One subtlety with the absolute returns is that while right now the tournament is competitive and the prize pool is being exhausted, if you kept the same stakes only around a third of the prize pool would be exhausted, since the max payout factor is 1. This means that the absolute returns will necessarily be smaller, so to compare them equally we try scaling the stakes by the rounds’ payout factor to make sure the prize pool is exhausted. The absolute returns end up fairly similar, and should increase as competitors adjust their approach to the new payoffs.

The relative returns are also lower, but we hope this is offset by

  • Volatility being proportionally lower

  • Fewer complete burns

  • Each 0.5% increase in AUC wins you 20% monthly returns, which is not bad at all!

The full results are at https://docs.google.com/spreadsheets/d/1HojQy9NUwRw0mQLri6wEFBAf0GQYRZ9qJurAmqjnYWw/edit?usp=sharing

Looking at absolute returns notice that profit_new_scaled is often higher than profit_old.

Looking at return_new_scaled/std_new and return_old/std_old the returns are lower with the new system, but so is the volatility.

Aside from some curious outliers, most users are better off.

Misc changes to rules

  • Submissions

    • Valid predictions range expanded from (0.3, 0.7) to (0, 1)

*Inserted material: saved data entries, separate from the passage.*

(* ===== verification/LockPrograms.v ===== *)
(** * The four lock programs ([demos/futex])

    [main] of each file starts its workers, joins them and prints the counter
    beside the number it expects; here the number printed is that one, and the
    printing is never out of reach. *)
From Stdlib Require Import ZArith Lia.
From stdpp Require Import base numbers list option relations.
From S2P Require Import Prelude Futex FutexLive.

Open Scope Z_scope.

(** Two threads of [futex_v1_spinlock.c], each a million iterations. *)
Definition spin_main : config v1 := start 2 (Z.to_nat 1000000).
(** The same in [futex_v2_yield_spinlock.c]. *)
Definition yield_main : config v2 := start 2 (Z.to_nat 1000000).

Section kernel.
Context {K : FutexKernel}.

(** Two threads of [futex_v3_futex_lock.c], each a hundred thousand. *)
Definition futex_main : config v3 := start 2 (Z.to_nat 100000).
(** Four threads of [futex_v4_final.c], each a hundred thousand. *)
Definition final_main : config v4 := start 4 (Z.to_nat 100000).

Definition lock_main (v : version) : config (algo v) :=
  match v with V1 => spin_main | V2 => yield_main | V3 => futex_main | V4 => final_main end.

(** The number in the format string of the last [printf]. *)
Definition expected (v : version) : Z := match v with V1 | V2 => 2000000 | V3 => 200000 | V4 => 400000 end.

Lemma lock_main_start v : exists n iters, lock_main v = start n iters /\ Z.of_nat n * Z.of_nat iters = expected v.
Proof.
  destruct v; [exists 2%nat, (Z.to_nat 1000000)|exists 2%nat, (Z.to_nat 1000000)|exists 2%nat, (Z.to_nat 100000)|exists 4%nat, (Z.to_nat 100000)];
    (split; [reflexivity|]); rewrite Z2Nat.id by done; reflexivity.
Qed.

Lemma cstep_any {A : LockAlgo} (c c' : config A) : rtc cstep c c' -> rtc any_step c c'.
Proof. intros Hs. induction Hs as [|c1 c2 c3 Hs _ IH]; [done|]. eapply rtc_l; [by left|done]. Qed.

(** Each program, in every state any scheduling and any spurious wakeups can
    bring it to: if all threads have been joined, the counter printed is the
    number the message expects, and otherwise some schedule of the threads
    still leads to that. *)
Theorem lock_programs_print v (c : config (algo v)) : rtc any_step (lock_main v) c ->
  (all_joined c -> cf_counter c = expected v) /\
  exists c', rtc cstep c c' /\ all_joined c' /\ cf_counter c' = expected v.
Proof.
  intros Hr. destruct (lock_main_start v) as (n & iters & Hm & <-). rewrite Hm in Hr.
  assert (Hend : forall c' : config (algo v), rtc any_step (start n iters) c' -> all_joined c' -> cf_counter c' = Z.of_nat n * Z.of_nat iters).
  { intros c' Hr' Hj. by apply (joined_counter iters n c' Hr' Hj). }
  split; [by apply Hend|]. destruct (inv_finishes iters c (inv_reachable iters n c Hr)) as (c' & Hs & Hj).
  exists c'. split; [done|]. split; [done|]. apply Hend; [|done]. etrans; [exact Hr|by apply cstep_any].
Qed.

End kernel.

(** The start of the last program. *)
Lemma lock_programs_print_witness : exists c' : config v4, rtc cstep final_main c' /\ cf_counter c' = 400000.
Proof. destruct (lock_programs_print V4 final_main (rtc_refl _ _)) as [_ (c' & Hs & _ & Hc)]. by exists c'. Defined.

    • Predictions no longer required to be within 15 standard deviations of mean

    • Predictions are still required to have >0.2 pearson/spearman correlation with example predictions

  • Staking

    • Minimum stake confidence raised from 0.1 to 0.501 to match min benchmark value

    • Consistency >58% no longer a requirement to stake

    • Concordance is still a requirement to stake

  • Payments

    • In the short term, “partial burning” will be implemented as a “full burn” of your stake + a “return” on the remaining amount. This is because the NMR smart contract does not currently support partial burns.

    • In the future, “partial burning” will be implemented on the smart contract itself as an atomic transaction.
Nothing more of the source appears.